Section 6 of section 84 states that in considering the application filed under this section, the controller shall take into account the following:

(i) The nature of the invention, the time which has elapsed since the sealing of the patent and the measures already taken by the patent or licensee to make full use of the invention;

(ii) The ability of the applicant to work the invention to the public advantage;

(iii) The capacity of the applicant to undertake the risk in providing capital and working the invention, if the application is granted;

(iv) Whether the applicant has made efforts to obtain a license from the patentee on reasonable terms and conditions and such efforts have not been successful within a reasonable period as the Controller may deem fit:

Provided that this clause shall not be applicable in case of national emergencies or other circumstances of extreme urgency or in case of public non-commercial use or on establishment of a ground of anti-competitive practices adopted by the patentee.

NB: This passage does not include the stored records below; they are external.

(** * Jellyfin media source: catalogue browsing and stream resolution

    A shallow embedding of
    [homeassistant/components/jellyfin/media_source.py] and the
    properties of its tree builders, MIME resolver and stream resolver.

    Conventions of the embedding.
    - A catalogue item is a Python [dict] decoded from the server's JSON.
      Only the keys the module reads are kept, each as an optional field:
      [None] is "key absent".  [d[k]] is [getitem], which raises
      [KeyError]; [k in d] and [d.get(k)] are tests on the option.
      Values have the type the catalogue schema gives them ([Name] a string,
      [IndexNumber] an integer, ...).
    - Strings are byte strings (UTF-8); Python orders [str] by code point,
      which is the lexicographic order of the UTF-8 bytes.
    - [async]/[await] and [async_add_executor_job] only sequence blocking
      calls: a coroutine is the function it computes.
    - Exceptions are values of [exn] threaded by the [result] monad. *)

From Stdlib Require Import ZArith String Ascii Bool List.
From Stdlib Require Import Sorting.Sorted Sorting.Permutation.
From stdpp Require Import base option list gmap strings.

Local Open Scope string_scope.
Local Open Scope Z_scope.

(** ** Exceptions and the error monad *)

(** Keys looked up by subscription; the payload of [KeyError]. *)
Inductive key : Type :=
  | ITEM_KEY_COLLECTION_TYPE
  | ITEM_KEY_ID
  | ITEM_KEY_IMAGE_TAGS
  | ITEM_KEY_INDEX_NUMBER
  | ITEM_KEY_MEDIA_SOURCES
  | ITEM_KEY_MEDIA_TYPE
  | ITEM_KEY_NAME
  | KEY_TYPE                      (* the literal "Type" *)
  | KEY_ITEMS                     (* the literal "Items" *)
  | KEY_ENTRY (entry_id : string) (* data[self.entry.entry_id] *).

Inductive exn : Type :=
  | BrowseError (msg : string)
  | Unresolvable (msg : string)
  | KeyError (k : key)
  | AssertionError
  | ClientError (msg : string)    (* whatever the Jellyfin client raises *).

Inductive result (A : Type) : Type :=
  | Ok (a : A)
  | Err (e : exn).
Arguments Ok {A} a.
Arguments Err {A} e.

Definition bind {A B} (m : result A) (f : A -> result B) : result B :=
  match m with
  | Ok a => f a
  | Err e => Err e
  end.

Notation "x <-- m ;; k" := (bind m (fun x => k))
  (at level 100, m at next level, right associativity).

(** [[f x for x in xs]] where [f] may raise: left to right, first
    exception wins. *)
Fixpoint traverse {A B} (f : A -> result B) (xs : list A) : result (list B) :=
  match xs with
  | [] => Ok []
  | x :: xs' =>
      y <-- f x ;;
      ys <-- traverse f xs' ;;
      Ok (y :: ys)
  end.

(** [d[k]] on an optional field. *)
Definition getitem {A} (k : key) (field : option A) : result A :=
  match field with
  | Some v => Ok v
  | None => Err (KeyError k)
  end.

(** ** Data model *)

(** One entry of [MediaSources]. *)
Record MediaSourceInfo : Type := mkSource {
  Path : option string
}.

Record Item : Type := mkItem {
  Id : option string;
  Name : option string;
  Type_ : option string;
  CollectionType : option string;
  IndexNumber : option Z;
  MediaType : option string;
  ImageTags : option (gmap string string);
  MediaSources : option (list MediaSourceInfo)
}.

(** Response of a listing call: [{"Items": [...]}]. *)
Record Response : Type := mkResponse {
  Items : option (list Item)
}.

(** Query parameters of [user_items]. *)
Record Params : Type := mkParams {
  Recursive : string;
  ParentId : string;
  IncludeItemTypes : string;
  Fields : option key
}.
(** * Android File Transfer for Linux: joined object streams and the CLI session

    A shallow embedding of

    - [mtp/ptp/JoinedObjectStream.h]: the input and output streams made of
      two subsequent streams, and
    - [cli/Session.cpp]: path resolution, child lookup, time formatting and
      the recursive [put] / [get] of the command line session,

    followed by the properties the specification states about them.

    Conventions.  A C++ member function that mutates its object takes the
    object's state and returns the new one.  A function that can throw
    returns a [result]; the state that is returned next to a [Throw] is the
    state at the point where the exception left the function.  Calls that
    leave the modelled object (to an underlying stream, to a virtual hook, or
    a recursive visit) are recorded in a list that the function returns. *)

From Stdlib Require Import ZArith String Ascii List Bool Arith Lia.
Import ListNotations.

Set Implicit Arguments.

(** ** Exceptions and results *)

(** The exception classes the modelled code throws or lets through. *)
Inductive exception : Type :=
| OperationCancelledException
| InvalidResponseException (code : Z)
| runtime_error (what : string).

Inductive result (A : Type) : Type :=
| Ok (a : A)
| Throw (e : exception).

Arguments Ok {A} a.
Arguments Throw {A} e.

Definition is_Ok {A : Type} (r : result A) : bool :=
  match r with Ok _ => true | Throw _ => false end.

(** Sequencing of computations that can throw. *)
Definition bind {A B : Type} (r : result A) (k : A -> result B) : result B :=
  match r with
  | Ok a => k a
  | Throw e => Throw e
  end.

Notation "x <- r ;; k" := (bind r (fun x => k))
  (at level 61, r at next level, right associativity).

(** * Part I: the model *)

Module mtp.

Definition u8 : Type := Byte.byte.

(** [size_t] and [u64] are 64 bits wide (LP64); arithmetic on them wraps. *)
Definition u64_modulus : Z := 2 ^ 64.

Definition to_size_t (v : Z) : Z := v mod u64_modulus.

(** Modelled from the spec: [IObjectInputStream] is declared in
    [mtp/ptp/IObjectStream.h], which is not among the sources.  A stream
    exposes its size and [Read(data, size)], which returns the number of
    bytes it stored at [data]; here [Read] returns those bytes, so the
    returned count is their length. *)
Record IObjectInputStream : Type := {
  in_state : Type;
  in_Read : in_state -> nat -> result (list u8) * in_state;
  in_GetSize : in_state -> Z
}.

(** Modelled from the spec: [IObjectOutputStream], from the same missing
    header.  [Write(data, size)] returns the number of bytes it took from
    the front of [data]. *)
Record IObjectOutputStream : Type := {
  out_state : Type;
  out_Write : out_state -> list u8 -> result nat * out_state
}.

(** Modelled from the spec: [CancellableStream::CheckCancelled], from the
    same missing header: "a shared cancellation flag checked before each
    read/write; on trip, the current call fails with Cancelled". *)
Definition CheckCancelled (cancelled : bool) : result unit :=
  if cancelled then Throw OperationCancelledException else Ok tt.

(** What a joined stream calls while it serves one [Read] or [Write]. *)
Inductive call : Type :=
| Stream1 (size : nat)
| Stream2 (size : nat)
| OnStream1Exhausted.

Definition is_Stream1 (c : call) : bool :=
  match c with Stream1 _ => true | _ => false end.

Definition is_Stream2 (c : call) : bool :=
  match c with Stream2 _ => true | _ => false end.

Definition is_OnStream1Exhausted (c : call) : bool :=
  match c with OnStream1Exhausted => true | _ => false end.

(** The order of calls of a joined stream, as an automaton over the
    exhaustion flag: the first stream is called only while the flag is
    false, the hook flips it, the second stream is called only once it is
    true.  Returns the flag after the calls, [None] if a call is out of
    order. *)
Fixpoint follows_protocol (exhausted : bool) (cs : list call)
  : option bool :=
  match cs with
  | [] => Some exhausted
  | Stream1 _ :: rest =>
    if exhausted then None else follows_protocol false rest
  | OnStream1Exhausted :: rest =>
    if exhausted then None else follows_protocol true rest
  | Stream2 _ :: rest =>
    if exhausted then follows_protocol true rest else None
  end.

(** How often the hook [OnStream1Exhausted] was called. *)
Definition hook_calls (cs : list call) : nat :=
  length (filter is_OnStream1Exhausted cs).

(** What a client of a stream object may do with it. *)
Inductive request : Type :=
| DoTransfer (size : nat)
| DoCancel.

(** *** JoinedObjectInputStreamBase and JoinedObjectInputStream *)

Module JoinedObjectInputStream.

Section Joined.

Variables S1 S2 : IObjectInputStream.

Record t : Type := {
  _cancelled : bool;
  _stream1Exhausted : bool;
  _stream1 : in_state S1;
  _stream2 : in_state S2;
  _stream1Size : Z;
  _stream2Size : Z
}.

(** The constructors: the flags start false, the sizes are read once. *)
Definition make (s1 : in_state S1) (s2 : in_state S2) : t :=
  {| _cancelled := false;
     _stream1Exhausted := false;
     _stream1 := s1;
     _stream2 := s2;
     _stream1Size := to_size_t (in_GetSize S1 s1);
     _stream2Size := to_size_t (in_GetSize S2 s2) |}.

Definition Cancel (j : t) : t :=
  {| _cancelled := true;
     _stream1Exhausted := _stream1Exhausted j;
     _stream1 := _stream1 j;
     _stream2 := _stream2 j;
     _stream1Size := _stream1Size j;
     _stream2Size := _stream2Size j |}.

Definition set_stream1 (j : t) (s1 : in_state S1) : t :=
  {| _cancelled := _cancelled j;
     _stream1Exhausted := _stream1Exhausted j;
     _stream1 := s1;
     _stream2 := _stream2 j;
     _stream1Size := _stream1Size j;
     _stream2Size := _stream2Size j |}.

Definition set_stream2 (j : t) (s2 : in_state S2) : t :=
  {| _cancelled := _cancelled j;
     _stream1Exhausted := _stream1Exhausted j;
     _stream1 := _stream1 j;
     _stream2 := s2;
     _stream1Size := _stream1Size j;
     _stream2Size := _stream2Size j |}.

Definition set_stream1Exhausted (j : t) : t :=
  {| _cancelled := _cancelled j;
     _stream1Exhausted := true;
     _stream1 := _stream1 j;
     _stream2 := _stream2 j;
     _stream1Size := _stream1Size j;
     _stream2Size := _stream2Size j |}.

(** [JoinedObjectInputStreamBase::Read].  [r] and [size] are [size_t]; no
    sum below leaves its range unless a stream returns more than it was
    asked for. *)
Definition Read (j : t) (size : nat) : result (list u8) * t * list call :=
  match CheckCancelled (_cancelled j) with
  | Throw e => (Throw e, j, [])
  | Ok _ =>
    if negb (_stream1Exhausted j) then
      match in_Read S1 (_stream1 j) size with
      | (Throw e, s1) => (Throw e, set_stream1 j s1, [Stream1 size])
      | (Ok d1, s1) =>
        let r := length d1 in
        if r <? size then
          let j1 := set_stream1Exhausted (set_stream1 j s1) in
          let cs := [Stream1 size; OnStream1Exhausted; Stream2 (size - r)] in
          match in_Read S2 (_stream2 j1) (size - r) with
          | (Throw e, s2) => (Throw e, set_stream2 j1 s2, cs)
          | (Ok d2, s2) => (Ok (d1 ++ d2), set_stream2 j1 s2, cs)
          end
        else (Ok d1, set_stream1 j s1, [Stream1 size])
      end
    else
      match in_Read S2 (_stream2 j) size with
      | (r, s2) => (r, set_stream2 j s2, [Stream2 size])
      end
  end.

(** [JoinedObjectInputStream::GetSize]: a [size_t] sum returned as [u64]. *)
Definition GetSize (j : t) : Z :=
  (_stream1Size j + _stream2Size j) mod u64_modulus.

(** A joined input stream is an input stream. *)
Definition as_stream : IObjectInputStream :=
  {| in_state := t;
     in_Read := fun j size => fst (Read j size);
     in_GetSize := GetSize |}.

(** What is left to read from a joined stream whose parts have the contents
    [c1] and [c2]: the first stream counts until it is exhausted. *)
Definition content (c1 : in_state S1 -> list u8)
  (c2 : in_state S2 -> list u8) (j : t) : list u8 :=
  (if _stream1Exhausted j then [] else c1 (_stream1 j)) ++ c2 (_stream2 j).

(** A client's session with the object: the calls made, in order. *)
Fixpoint run (j : t) (reqs : list request) : t * list call :=
  match reqs with
  | [] => (j, [])
  | DoTransfer size :: rest =>
    let '(_, j1, cs) := Read j size in
    let '(j2, cs') := run j1 rest in
    (j2, cs ++ cs')
  | DoCancel :: rest => run (Cancel j) rest
  end.

End Joined.

End JoinedObjectInputStream.

(** *** JoinedObjectOutputStreamBase and JoinedObjectOutputStream *)

Module JoinedObjectOutputStream.

Section Joined.

Variables S1 S2 : IObjectOutputStream.

Record t : Type := {
  _cancelled : bool;
  _stream1Exhausted : bool;
  _stream1 : out_state S1;
  _stream2 : out_state S2
}.

Definition make (s1 : out_state S1) (s2 : out_state S2) : t :=
  {| _cancelled := false;
     _stream1Exhausted := false;
     _stream1 := s1;
     _stream2 := s2 |}.

Definition Cancel (j : t) : t :=
  {| _cancelled := true;
     _stream1Exhausted := _stream1Exhausted j;
     _stream1 := _stream1 j;
     _stream2 := _stream2 j |}.

Definition set_stream1 (j : t) (s1 : out_state S1) : t :=
  {| _cancelled := _cancelled j;
     _stream1Exhausted := _stream1Exhausted j;
     _stream1 := s1;
     _stream2 := _stream2 j |}.

Definition set_stream2 (j : t) (s2 : out_state S2) : t :=
  {| _cancelled := _cancelled j;
     _stream1Exhausted := _stream1Exhausted j;
     _stream1 := _stream1 j;
     _stream2 := s2 |}.

Definition set_stream1Exhausted (j : t) : t :=
  {| _cancelled := _cancelled j;
     _stream1Exhausted := true;
     _stream1 := _stream1 j;
     _stream2 := _stream2 j |}.

(** [JoinedObjectOutputStreamBase::Write]; [data + r] is [skipn r data]. *)
Definition Write (j : t) (data : list u8) : result nat * t * list call :=
  let size := length data in
  match CheckCancelled (_cancelled j) with
  | Throw e => (Throw e, j, [])
  | Ok _ =>
    if negb (_stream1Exhausted j) then
      match out_Write S1 (_stream1 j) data with
      | (Throw e, s1) => (Throw e, set_stream1 j s1, [Stream1 size])
      | (Ok r, s1) =>
        if r <? size then
          let j1 := set_stream1Exhausted (set_stream1 j s1) in
          let cs := [Stream1 size; OnStream1Exhausted; Stream2 (size - r)] in
          match out_Write S2 (_stream2 j1) (skipn r data) with
          | (Throw e, s2) => (Throw e, set_stream2 j1 s2, cs)
          | (Ok r2, s2) => (Ok (r + r2), set_stream2 j1 s2, cs)
          end
        else (Ok r, set_stream1 j s1, [Stream1 size])
      end
    else
      match out_Write S2 (_stream2 j) data with
      | (r, s2) => (r, set_stream2 j s2, [Stream2 size])
      end
  end.
(** C2 (as amended). When danger is detected, any reply the chat handler
    sends has [danger] set and carries exactly [dangerResponse] as its text:
    the empathetic message closed by its own short breathing prompt (breathe
    in counting four, out counting six).  The script of [breathingGuide]
    (4 s in, 2 s hold, 6 s out) is no part of that text. *)
Theorem danger_reply_is_dangerResponse
    (req_body : ChatRequestBody.t) (env : Env) (st : Run)
    (resp : HttpResponse) (reply : ChatReply.t) :
  detectDanger (userText_of req_body) = true ->
  fst (api_chat req_body env st) = Returned resp ->
  body resp = ChatBody reply ->
  ChatReply.danger reply = true
  /\ ChatReply.text reply = dangerResponse
  /\ (exists empathetic,
        ChatReply.text reply
        = empathetic
          ++ js "まずは深呼吸を一つしてみませんか？" ++ nl
          ++ js "吸う息を４つ数えながら、吐く息を６つ数えながら、ゆっくりで大丈夫です。")
  /\ includes (ChatReply.text reply) breathingGuide = false
  /\ includes (ChatReply.text reply) (js "2秒") = false.
Proof.
  intros Hdanger Hresp Hbody.
  rewrite (api_chat_danger_run req_body env st Hdanger) in Hresp. cbn [fst] in Hresp.
  destruct (audio_speech env _) as [buffer | e];
    injection Hresp as <-; simpl in Hbody; [| discriminate].
  injection Hbody as <-. cbn [ChatReply.danger ChatReply.text].
  split; [reflexivity |]. split; [reflexivity |]. split; [| split].
  - eexists. unfold dangerResponse. rewrite !app_assoc. reflexivity.
  - vm_compute. reflexivity.
  - vm_compute. reflexivity.
Qed.
(** ** The completion branch *)

Lemma api_chat_completion_run (req_body : ChatRequestBody.t) (env : Env) (st : Run) :
  let userText := userText_of req_body in
  let score := score_after userText (emotionScore (globals st)) in
  let request := chatRequest userText (detectICF userText) score in
  detectDanger userText = false ->
  exists rest,
    sent (snd (api_chat req_body env st))
    = sent st ++ ChatCompletionsCreate request :: rest
    /\ forall res choice others buffer,
         chat_completions env request = Returned res ->
         ChatCompletion.choices res = choice :: others ->
         let aiText := ChatMessage.content (Choice.message choice) in
         let aiText := if score <? 50 then aiText ++ breathingGuide else aiText in
         audio_speech env (speechRequest aiText) = Returned buffer ->
         fst (api_chat req_body env st)
         = Returned
             {| status := 200;
                body := ChatBody
                  {| ChatReply.text := aiText;
                     ChatReply.audio := base64 buffer;
                     ChatReply.danger := false;
                     ChatReply.score := score;
                     ChatReply.icf := detectICF userText |} |}.
Proof.
  cbv zeta. intros Hsafe. rewrite api_chat_run. cbv zeta. rewrite Hsafe.
  rewrite generateAIResponse_run, updateEmotionScore_run. cbn [snd globals sent].
  destruct (chat_completions env _) as [res | e].
  - destruct (ChatCompletion.choices res) as [| choice others] eqn:Hchoices.
    + exists []. split; [reflexivity |]. intros res' choice' others' buffer Hres.
      injection Hres as <-. rewrite Hchoices. discriminate.
    + rewrite synthesizeVoice_run. cbn [globals sent].
      eexists. split.
      * destruct (audio_speech env _); cbn [snd sent]; rewrite <- app_assoc; reflexivity.
      * intros res' choice' others' buffer Hres. injection Hres as <-.
        rewrite Hchoices. intros Heq. injection Heq as <- <-.
        intros ->. reflexivity.
  - exists []. split; [reflexivity |]. intros res choice others buffer Hres. discriminate.
Qed.
(** A string of white space is not empty: it is kept as the override. *)
Lemma getSettings_keeps_white_space :
  App.getSettings Sample.gpt4oEnv
    (Sample.storing ("{" ++ Sample.member "model" " " ++ "}"))
  = Js.Normal {| baseUrl := Js.JStr "https://models.inference.ai.azure.com";
                 apiKey := Js.JStr EmptyString;
                 model := Js.JStr " " |}.
Proof. reflexivity. Qed.

(** Without a stored blob, or with an empty one, [getSettings] returns;
    the key has no fallback but the empty string. *)
Lemma getSettings_without_record (env : Env) (store : Storage) :
  present (getItem store "pccs_app_settings") = false ->
  App.getSettings env store
  = Js.Normal {| baseUrl := Js.JStr (Js.or_string (VITE_BASE_URL env)
                                       "https://models.inference.ai.azure.com");
                 apiKey := Js.JStr (Js.or_string (VITE_API_KEY env) EmptyString);
                 model := Js.JStr (Js.or_string (VITE_MODEL env) "gpt-4o") |}.
Proof.
  unfold App.getSettings, present.
  destruct (getItem store "pccs_app_settings") as [[|c r]|]; simpl;
    intros H; try discriminate; reflexivity.
Qed.

(** C8, at the failing input.  A stored blob that is not JSON makes
    [getSettings] throw the [SyntaxError] of [JSON.parse] (the text is
    malformed, the parser did not run out of budget), and the stored text
    [null] makes it throw a [TypeError]: no settings are returned. *)
Theorem getSettings_throws_on_malformed_blob (env : Env) :
  App.getSettings env (Sample.storing "not json")
  = Js.Throw (Js.SyntaxError EmptyString)
  /\ JSON.value (JSON.budget "not json") "not json" = JSON.Malformed
  /\ App.getSettings env (Sample.storing "null")
     = Js.Throw (Js.TypeError "Cannot read properties of null (reading 'baseUrl')")
  /\ Seasonal.getSettings env (Sample.storing "not json")
     = Js.Throw (Js.SyntaxError EmptyString).
Proof. repeat split; reflexivity. Qed.
(** * reverse-sql: object naming and result-set class synthesis

    A shallow embedding of
    - [src/mapper/reverse-sql-object-name-provider.ts]
      (the [ReverseSqlObjectNameProvider] interface and its default
      implementation), and
    - the [ResultSetClassBuilder] class,
    together with the properties their specification states.

    JavaScript strings are sequences of code units; they are embedded as
    [string], one [ascii] per code unit.  Values that may be [undefined]
    are options, and JavaScript truthiness is written out where the
    source relies on it. *)

From Stdlib Require Import Bool List Ascii String NArith Arith Lia DecimalString.
From Stdlib Require DecimalPos DecimalN.
Import ListNotations.

Local Open Scope string_scope.
Local Open Scope bool_scope.

(* ================================================================== *)
(** ** The JavaScript string primitives the sources use *)
(* ================================================================== *)

Module Js.

(** Truthiness of a string value: only the empty string is falsy. *)
Definition truthy (s : string) : bool :=
  match s with
  | EmptyString => false
  | String _ _ => true
  end.

(** Truthiness of a possibly [undefined] string ([x?: string]). *)
Definition truthy_opt (o : option string) : bool :=
  match o with
  | None => false
  | Some s => truthy s
  end.

(** The string held by an optional field, as read inside a branch that
    its truthiness guards ([cleanup] maps [undefined] and [''] alike to
    ['']). *)
Definition text (o : option string) : string :=
  match o with
  | None => ""
  | Some s => s
  end.

(** [s.startsWith(search)]. *)
Definition startsWith (s search : string) : bool := String.prefix search s.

Terms and conditions of CL will be determined by the Controller under section 90.

2. Sections 92 (1) and 92 (3):

These sections enable the Central Government to deal with circumstances of national emergency or circumstance of extreme urgency or in case of public non-commercial use by issuing CL.

3. Section 92 A:

This part enables grant of CL for export of patented pharmaceutical products in certain exceptional circumstances to any country having insufficient or no manufacturing capacity for the concerned product to address public health problems.

Some loose knots:

Some believe that there are still some loose knots in the CL provisions in India, which need to be tightened, immediately.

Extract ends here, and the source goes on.